This translates into rigorous development processes and testing
requirements. In turn, this
increases the overhead needed to make a release of software.
Some types of embedded systems are subject to regulatory requirements that
purport to reduce fault rates by mandating the software development
process, or at least specifying what documentation must accompany the
embedded systems product.
Furthermore, for several types of embedded systems, it is difficult or
even impossible to upgrade firmware, which emphasizes the need to “get it
right” in the system’s initial commercial release.
- Embedded systems are
frequently very long-lived.
systems often stay in use for many years.
Frequently the duration of support for an embedded system is far
greater than the turnover rate of the original software developers. This
makes it paramount to have good documentation to explain the embedded
systems software, particularly since the source code itself may have its
self-documentation quality compromised due to performance trade-offs.
section considers how well each agile method characteristics listed above
applies to embedded systems software development.
- Agile aspect: use regular
rapid cycles which create executable deliverables
In order to
deliver new features within a short cycle (about 1-2 weeks), the feature
set must be very granular.
However, because embedded systems tend to have monolithic
functionality, it is comparatively hard to decompose the functionality
into small parallel pieces. Thus,
a comparatively large amount of work is needed up-front to do detailed
feature decomposition plans to allow for rapid cycles. Rather than obsessing over the
decomposition, the cycle should be stretched to fit the size of the
natural feature decomposition size.
In particular, extra-long cycles may be required at the start of the
project, while the simulation and/or OS infrastructure is being developed
and the hardware bring-up is happening.
Furthermore, the rush to fit a new feature within a cycle period may lead
to the feature being initially implemented inefficiently, with the intent
to refactor to a more efficient implementation during a later cycle. On the whole, this is an effective
approach, but it has potential problems.
First, the executable deliverable may turn out to not work at all
due to cycle bloat. Secondly, by
the time the product is almost out of cycles and optimization refactoring
is required, some of the code that could have easily been improved when it
was first written will take substantially more work later, when it is no
longer fresh in mind. Finally, the
product may end up suffering from a general lack of efficiency, rather
than a few outstanding cycle-hungry functions/features. For example, debugging code may be
freely used throughout, and end up dominating the cycles / memory usage of
the product. If the debugging code
has been well designed, it can easily be dynamically disabled or even
compiled out. However, it if is
developed ad hoc, it will take a lot of refactoring work to disable
it. This "death by a thousand
paper cuts" scenario is extremely difficult to fix
retrospectively. In contrast, a
Big Design Up Front can set some specifications for which features need to
be implemented efficiently from the start, and what coding practices
should be observed universally to aid cycle and/or memory efficiency. Agile practices argue that up-front
design should be minimized. This
is a good practice to deal with volatile requirements and unforeseen
issues. However, the top-level
requirements for embedded systems are usually significantly more cut,
dried, and frozen than requirements in the general software arena. Though embedded systems software
development methods also need to account for change, the policy of
responding to change should be based on the degree of change that is
likely to happen.
Aggressive agile methods advocate creating a release for consumers as an
output of each iteration. Even if
an embedded system can deliver useful functionality in small pieces,
making a customer release on every iteration is often not feasible for
embedded systems, where the size, complexity, and required performance and
reliability are large enough to require significant system testing in
addition to the series of unit tests.
To the extent that these system tests can be automated, the
development process will greatly benefit.

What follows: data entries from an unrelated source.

(** * spend_analysis: a shallow embedding of [spend_analysis.py]

    The script reads bank exports with pandas, brings each of them to the
    three columns Date / Amount / Description, concatenates them, looks up a
    category for every description and writes [out.csv].

    The functions of the script ([lookup], [normalize_citi],
    [normalize_discover], [normalize_wellsfargo], [main]) are embedded as
    Rocq functions over a small model of the pandas data frame.  Python
    exceptions are values of [result]; the three library routines whose
    behaviour is not part of the script (regular expression search, the
    number parser behind [pd.to_numeric], [datetime.strptime]) are the
    fields of the class [PyLib]. *)

From Stdlib Require Import String Ascii List Bool Arith Lia ZArith.
Import ListNotations.
Open Scope string_scope.
Open Scope list_scope.

Set Implicit Arguments.

(** ** Exceptions *)

Inductive exn : Type :=
| KeyError            (* a column label is not in the frame *)
| ValueError          (* unparsable number or date, length mismatch, nothing to concatenate *)
| TypeError           (* a value of the wrong Python type *)
| IndexError          (* positional access out of range *)
| re_error            (* re.error: the pattern is not a regular expression *)
| EmptyDataError      (* pandas.errors.EmptyDataError: nothing to parse *)
| ParserError         (* pandas.errors.ParserError: a line with too many fields *)
| InvalidIndexError   (* reindexing over duplicate labels *)
| SystemExit.         (* argparse rejects the command line *)

Inductive result (A : Type) : Type :=
| Ok (a : A)
| Raise (e : exn).

Arguments Ok {A} a.
Arguments Raise {A} e.

Definition bind {A B : Type} (r : result A) (k : A -> result B) : result B :=
  match r with
  | Ok a => k a
  | Raise e => Raise e
  end.

Notation "x <- r ;; k" := (bind r (fun x => k))
  (at level 61, r at next level, right associativity).

Fixpoint mapM {A B : Type} (f : A -> result B) (l : list A) : result (list B) :=
  match l with
  | [] => Ok []
  | a :: l' => b <- f a ;; bs <- mapM f l' ;; Ok (b :: bs)
  end.

(** [except ValueError]: the classes the handler in [main] catches.
    pandas' EmptyDataError and ParserError derive from ValueError. *)
Definition is_ValueError (e : exn) : bool :=
  match e with
  | ValueError | EmptyDataError | ParserError => true
  | _ => false
  end.

(** ** The library routines the script calls *)

Class PyLib : Type := {
  (** the numbers of a numeric column (float64 in pandas) *)
  num : Type;
  num_zero : num;
  num_add : num -> num -> num;
  num_eqb : num -> num -> bool;
  (** [pd.to_numeric] on one string; [None] is "Unable to parse string" *)
  to_numeric_str : string -> option num;
  (** [re.search(pattern, s, re.IGNORECASE)]: [Some true] when a match object
      comes back, [Some false] when [None] comes back, [None] when the
      pattern does not compile *)
  re_search : string -> string -> option bool;
  (** [datetime.strptime(s, "%m/%d/%Y")]: [false] is the ValueError *)
  strptime_mdY : string -> bool
}.

Section Embedding.

Context {L : PyLib}.
Lemma keeps_crop b P tr l :
  keeps b P (min_geographic_bounds b) ->
  (forall z o, P o -> P (set_nodata z o)) ->
  (forall p o, P o -> P (set_path p o)) ->
  (forall v o, P o -> P (set_init v o)) ->
  keeps b P (crop tr b l).
Proof.
  intros Hg Hz Hpa Hi. unfold crop.
  apply keeps_bind; [apply keeps_get | intros o].
  apply keeps_bind.
  { destruct (negb (o_init o)); [|apply keeps_ret].
    apply keeps_bind; [apply keeps_mktmp | intros bbox_path].
    apply keeps_bind; [exact Hg | intros g].
    apply keeps_bind; [apply keeps_open | intros src].
    apply keeps_bind; [apply keeps_write | intros _].
    apply keeps_bind; [apply keeps_modify, Hpa | intros _].
    apply keeps_modify, Hi. }
  intros _.
  apply keeps_bind; [apply keeps_mktmp | intros tmp_path].
  apply keeps_bind; [apply keeps_get | intros lo].
  apply keeps_bind; [exact Hg | intros g].
  apply keeps_bind; [apply keeps_open | intros src].
  apply keeps_bind; [apply keeps_write | intros _].
  apply keeps_bind; [apply keeps_nodata_value, Hz | intros nb].
  apply keeps_bind; [apply keeps_nodata_value, Hz | intros nl].
  apply keeps_bind; [apply keeps_mktmp | intros output_path].
  apply keeps_bind; [apply keeps_nodata_value, Hz | intros nout].
  apply keeps_bind; [apply keeps_get | intros ob].
  apply keeps_bind; [apply keeps_calc | intros _].
  apply keeps_bind; [apply keeps_get | intros lo'].
  apply keeps_ret.
Qed.

Lemma box_step_keeps b P w w' :
  keeps b P (min_pixel_bounds b) -> keeps b P (min_geographic_bounds b) ->
  (forall z o, P o -> P (set_nodata z o)) ->
  (forall p o, P o -> P (set_path p o)) ->
  (forall v o, P o -> P (set_init v o)) ->
  box_step b w w' -> obj_inv b P w -> obj_inv b P w'.
Proof.
  intros Hm Hg Hz Hpa Hi Hs HP. destruct Hs.
  - now apply Hm.
  - now apply Hg.
  - now apply keeps_crop.
  - now apply keeps_nodata_value.
  - destruct HP as (o' & Ho' & HP). exists o'. simpl.
    rewrite upd_heap_other by congruence. auto.
  - exact HP.
Qed.

Lemma box_steps_keeps b P w w' :
  keeps b P (min_pixel_bounds b) -> keeps b P (min_geographic_bounds b) ->
  (forall z o, P o -> P (set_nodata z o)) ->
  (forall p o, P o -> P (set_path p o)) ->
  (forall v o, P o -> P (set_init v o)) ->
  box_steps b w w' -> obj_inv b P w -> obj_inv b P w'.
Proof.
  intros Hm Hg Hz Hpa Hi Hs. induction Hs as [|w1 w2 w3 H12 H23 IH]; auto.
  intros HP. apply IH. eapply box_step_keeps; eauto.
Qed.

Lemma pb_cached_after_steps b w p w1 w2 :
  min_pixel_bounds b w = (Ok p, w1) -> box_steps b w1 w2 ->
  min_pixel_bounds b w2 = (Ok p, w2).
Proof.
  intros H Hs. apply min_pixel_bounds_cached.
  eapply box_steps_keeps; [| | | | | exact Hs | eapply min_pixel_bounds_caches; exact H].
  - apply keeps_pb_min_pixel_bounds.
  - apply keeps_min_geographic_bounds; [apply keeps_pb_min_pixel_bounds|].
    intros g o Ho. exact Ho.
  - intros z o Ho. exact Ho.
  - intros q o Ho. exact Ho.
  - intros v o Ho. exact Ho.
Qed.

Lemma gb_cached_after_steps b w g w1 w2 :
  min_geographic_bounds b w = (Ok g, w1) -> box_steps b w1 w2 ->
  min_geographic_bounds b w2 = (Ok g, w2).
Proof.
  intros H Hs. apply min_geographic_bounds_cached.
  eapply box_steps_keeps; [| | | | | exact Hs | eapply min_geographic_bounds_caches; exact H].
  - apply keeps_min_pixel_bounds; intros ? o Ho; exact Ho.
  - apply keeps_gb_min_geographic_bounds.
  - intros z o Ho. exact Ho.
  - intros q o Ho. exact Ho.
  - intros v o Ho. exact Ho.
Qed.

(** The first [min_geographic_bounds] access applies the raster's
    geotransform to the pixel bounds it computes (or finds cached). *)
Lemma min_geographic_bounds_first w b o g w' :
  heap w b = Some o -> truthy_list (o_gb o) = false ->
  min_geographic_bounds b w = (Ok g, w') ->
  exists r x_min x_max y_min y_max,
    fs w (o_path o) = Some r
    /\ min_pixel_bounds b w' = (Ok [x_min; x_max; y_min; y_max], w')
    /\ g = geo_of_pixel (r_gt r) x_min x_max y_min y_max.
Proof.
  intros Ho Ht H. unfold min_geographic_bounds in H.
  apply bind_inv in H as (o1 & w1 & E1 & H). apply get_obj_inv in E1 as [Ho1 ->].
  rewrite Ho in Ho1. injection Ho1 as <-. rewrite Ht in H.
  apply bind_inv in H as (p & w2 & E2 & H).
  pose proof (frames_min_pixel_bounds b w) as Fr. rewrite E2 in Fr. simpl in Fr.
  destruct Fr as (Hfs & _ & _ & Hid).
  destruct (Hid o Ho) as (o2 & Ho2 & Hpath & _).
  pose proof (min_pixel_bounds_caches _ _ _ _ E2) as Hc.
  destruct p as [|x1 [|x2 [|y1 [|y2 [|]]]]]; try discriminate.
  apply bind_inv in H as (o' & w3 & E3 & H). apply get_obj_inv in E3 as [Ho' ->].
  rewrite Ho2 in Ho'. injection Ho' as <-.
  apply bind_inv in H as (r & w4 & E4 & H). apply gdal_open_inv in E4 as [Hr ->].
  apply bind_inv in H as (u & w5 & E5 & H). apply ret_inv in H as [-> ->].
  exists r, x1, x2, y1, y2. split; [rewrite <- Hpath, <- Hfs; exact Hr|]. split; [|reflexivity].
  apply min_pixel_bounds_cached.
  pose proof (keeps_modify b (pb_is [x1; x2; y1; y2]) b
                (set_gb (geo_of_pixel (r_gt r) x1 x2 y1 y2))) as Hk.
  specialize (Hk (fun o Hp => Hp) w2 Hc). rewrite E5 in Hk. exact Hk.
Qed.

(** C8: [min_pixel_bounds] and [min_geographic_bounds] are computed on the
    first access only: once an access has returned a value, every later
    access, after any sequence of crops (which replace the backing path),
    other property reads, or changes to other objects and files, returns the
    same value and leaves the world unchanged. *)
Theorem bounds_cached_for_lifetime b :
  (forall w p w1 w2, min_pixel_bounds b w = (Ok p, w1) -> box_steps b w1 w2 ->
     min_pixel_bounds b w2 = (Ok p, w2))
  /\ (forall w g w1 w2, min_geographic_bounds b w = (Ok g, w1) -> box_steps b w1 w2 ->
     min_geographic_bounds b w2 = (Ok g, w2)).
Proof.
  split; intros *; [apply pb_cached_after_steps | apply gb_cached_after_steps].
Qed.

Lemma bounds_cached_for_lifetime_witness :
  min_pixel_bounds 0
    (snd (crop keep_window 0 0 (snd (min_pixel_bounds 0 (world_of_box box_4x4)))))
  = (Ok [0; 3; 0; 3],
     snd (crop keep_window 0 0 (snd (min_pixel_bounds 0 (world_of_box box_4x4)))))
  /\ min_geographic_bounds 0
    (snd (crop keep_window 0 0 (snd (min_geographic_bounds 0 (world_of_box box_4x4)))))
  = (Ok [100; 500; 130; 470],
     snd (crop keep_window 0 0 (snd (min_geographic_bounds 0 (world_of_box box_4x4))))).
Proof.
  split.
  - apply (proj1 (bounds_cached_for_lifetime 0) (world_of_box box_4x4) [0; 3; 0; 3]
             (snd (min_pixel_bounds 0 (world_of_box box_4x4)))).
    + vm_compute. reflexivity.
    + eapply steps_cons; [apply step_crop | apply steps_refl].
  - apply (proj2 (bounds_cached_for_lifetime 0) (world_of_box box_4x4) [100; 500; 130; 470]
             (snd (min_geographic_bounds 0 (world_of_box box_4x4)))).
    + vm_compute. reflexivity.
    + eapply steps_cons; [apply step_crop | apply steps_refl].
Defined.

(** C4: the first access to [min_geographic_bounds] returns the raster's
    geotransform applied to [min_pixel_bounds] ([origin + index * size] on
    each axis, as [x_min_proj, y_min_proj, x_max_proj, y_max_proj]); both
    values then stay cached, so the equation holds at every later access
    too, whatever happens to the box afterwards. *)
Theorem min_geographic_bounds_affine w b o g w' :
  heap w b = Some o -> truthy_list (o_gb o) = false ->
  min_geographic_bounds b w = (Ok g, w') ->
  exists r x_min x_max y_min y_max,
    fs w (o_path o) = Some r
    /\ g = geo_of_pixel (r_gt r) x_min x_max y_min y_max
    /\ forall w2, box_steps b w' w2 ->
         min_pixel_bounds b w2 = (Ok [x_min; x_max; y_min; y_max], w2)
         /\ min_geographic_bounds b w2 = (Ok g, w2).
Proof.
  intros Ho Ht H.
  destruct (min_geographic_bounds_first w b o g w' Ho Ht H)
    as (r & x1 & x2 & y1 & y2 & Hr & Hp & Hg).
  exists r, x1, x2, y1, y2. split; [exact Hr|]. split; [exact Hg|].
  intros w2 Hs. split.
  - eapply pb_cached_after_steps; [exact Hp | exact Hs].
  - eapply gb_cached_after_steps; [exact H | exact Hs].
Qed.

Lemma min_geographic_bounds_affine_witness :
  exists r x_min x_max y_min y_max,
    fs (world_of_box box_4x4) (PUser "bbox.tif") = Some r
    /\ [100; 500; 130; 470] = geo_of_pixel (r_gt r) x_min x_max y_min y_max
    /\ forall w2, box_steps 0 (snd (min_geographic_bounds 0 (world_of_box box_4x4))) w2 ->
         min_pixel_bounds 0 w2 = (Ok [x_min; x_max; y_min; y_max], w2)
         /\ min_geographic_bounds 0 w2 = (Ok [100; 500; 130; 470], w2).
Proof.
  apply (min_geographic_bounds_affine (world_of_box box_4x4) 0
           (BoundingBox (PUser "bbox.tif")) [100; 500; 130; 470]
           (snd (min_geographic_bounds 0 (world_of_box box_4x4)))).
  - reflexivity.
  - reflexivity.
  - vm_compute. reflexivity.
Defined.

(** ** Success of the box's own bounds computation *)

Lemma scan_rows_ok b rows : forall w o r i acc,
  heap w b = Some o -> fs w (o_path o) = Some r ->
  exists acc' w', scan_rows b rows i acc w = (Ok acc', w').
Proof.
  induction rows as [|row rest IH]; intros w o r i acc Ho Hr; simpl.
  - eexists; eexists; reflexivity.
  - destruct (o_nodata o) as [z|] eqn:Hn.
    + rewrite (bind_ok _ _ _ _ _ (nodata_value_cached w b o z Ho Hn)). eauto.
    + rewrite (bind_ok _ _ _ _ _ (nodata_value_read w b o r Ho Hn Hr)).
      eapply IH; [apply upd_heap_same | exact Hr].
Qed.

Lemma min_pixel_bounds_ok w b o r :
  heap w b = Some o -> fs w (o_path o) = Some r -> pb_shape o ->
  exists x1 x2 y1 y2 w', min_pixel_bounds b w = (Ok [x1; x2; y1; y2], w').
Proof.
  intros Ho Hr Hs. unfold min_pixel_bounds.
  rewrite (bind_ok _ _ _ _ _ (get_obj_ok _ _ _ Ho)).
  destruct (truthy_list (o_pb o)) eqn:Ht.
  - destruct (Hs Ht) as (x1 & x2 & y1 & y2 & Hp).
    exists x1, x2, y1, y2, w. unfold ret, cached. now rewrite Hp.
  - rewrite (bind_ok _ _ _ _ _ (gdal_open_ok _ _ _ _ Hr)).
    destruct (scan_rows_ok b (r_data r) w o r 0 (shape1 (r_data r), 0, 0, 0) Ho Hr)
      as ([[[x1 x2] y1] y2] & w1 & E).
    rewrite (bind_ok _ _ _ _ _ E).
    pose proof (frames_scan_rows b (r_data r) 0 (shape1 (r_data r), 0, 0, 0) w) as Fr.
    rewrite E in Fr. simpl in Fr. destruct Fr as (_ & _ & _ & Hid).
    destruct (Hid o Ho) as (o1 & Ho1 & _).
    unfold bind at 1, modify_obj. rewrite Ho1.
    do 5 eexists. reflexivity.
Qed.

Lemma min_geographic_bounds_ok w b o r :
  heap w b = Some o -> fs w (o_path o) = Some r -> pb_shape o ->
  exists g w', min_geographic_bounds b w = (Ok g, w').
Proof.
  intros Ho Hr Hs. unfold min_geographic_bounds.
  rewrite (bind_ok _ _ _ _ _ (get_obj_ok _ _ _ Ho)).
  destruct (truthy_list (o_gb o)); [do 2 eexists; reflexivity|].
  destruct (min_pixel_bounds_ok w b o r Ho Hr Hs) as (x1 & x2 & y1 & y2 & w1 & E).
  rewrite (bind_ok _ _ _ _ _ E).
  pose proof (frames_min_pixel_bounds b w) as Fr. rewrite E in Fr. simpl in Fr.
  destruct Fr as (Hfs & _ & _ & Hid). destruct (Hid o Ho) as (o1 & Ho1 & Hp & _).
  rewrite (bind_ok _ _ _ _ _ (get_obj_ok _ _ _ Ho1)).
  assert (Hr1 : fs w1 (o_path o1) = Some r) by (rewrite Hfs, Hp; exact Hr).
  rewrite (bind_ok _ _ _ _ _ (gdal_open_ok _ _ _ _ Hr1)).
  unfold bind at 1, modify_obj. rewrite Ho1. do 2 eexists. reflexivity.
Qed.

(** ** Nodata caches agree with the rasters they were read from *)

Lemma wkeeps_bind I {A B} (c : M A) (k : A -> M B) :
  wkeeps I c -> (forall a, wkeeps I (k a)) -> wkeeps I (bind c k).
Proof.
  intros Hc Hk w H. unfold bind. specialize (Hc w H).
  destruct (c w) as [[a|e] w']; simpl in *; [apply Hk|]; exact Hc.
Qed.

Lemma wkeeps_ret I {A} (a : A) : wkeeps I (ret a).
Proof. intros w H. exact H. Qed.
Lemma wkeeps_raise I {A} e : wkeeps I (@raise world A e).
Proof. intros w H. exact H. Qed.
Lemma wkeeps_get I i : wkeeps I (get_obj i).
Proof. intros w H. unfold get_obj. destruct (heap w i); exact H. Qed.
Lemma wkeeps_open I e p : wkeeps I (gdal_open e p).
Proof. intros w H. unfold gdal_open. destruct (fs w p); exact H. Qed.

But continually running load tests will require additional test
hardware systems, which can be costly.
Furthermore, a large embedded system requires many iterations. Releasing each iteration to customers
would cause an operations and support nightmare. Thus, for embedded systems it is a better policy to only
invoke the overhead of extensive system testing for commercial release
qualification and operations support only on selected iterations.
Agile aspect benefit for embedded systems: neutral
- Agile aspect: focus on coding
rather than planning or documentation
coding rather than design and documentation has some large benefits. In particular, it allows some early
cycle and memory usage metrics to be taken. These early measurements, though still a poor predictor of
the final product, are immensely better than back of the envelope
calculations. Having cycle and
memory usage projections available early allows for course corrections, or
at least more accurate project planning.
If it is discovered early that the cycles projection is far beyond
the prototype processor's capability, perhaps a second prototype with a
more powerful processor, faster bus, or better memory system can be
developed. (Although, as is
presented in the “Best Practices” section below, the initial prototype
should already have the maximum possible capability.) Even if it is infeasible to introduce a
second spin of the prototype, at least it will be recognized in advance
that a lot of time will have to be spent in optimization.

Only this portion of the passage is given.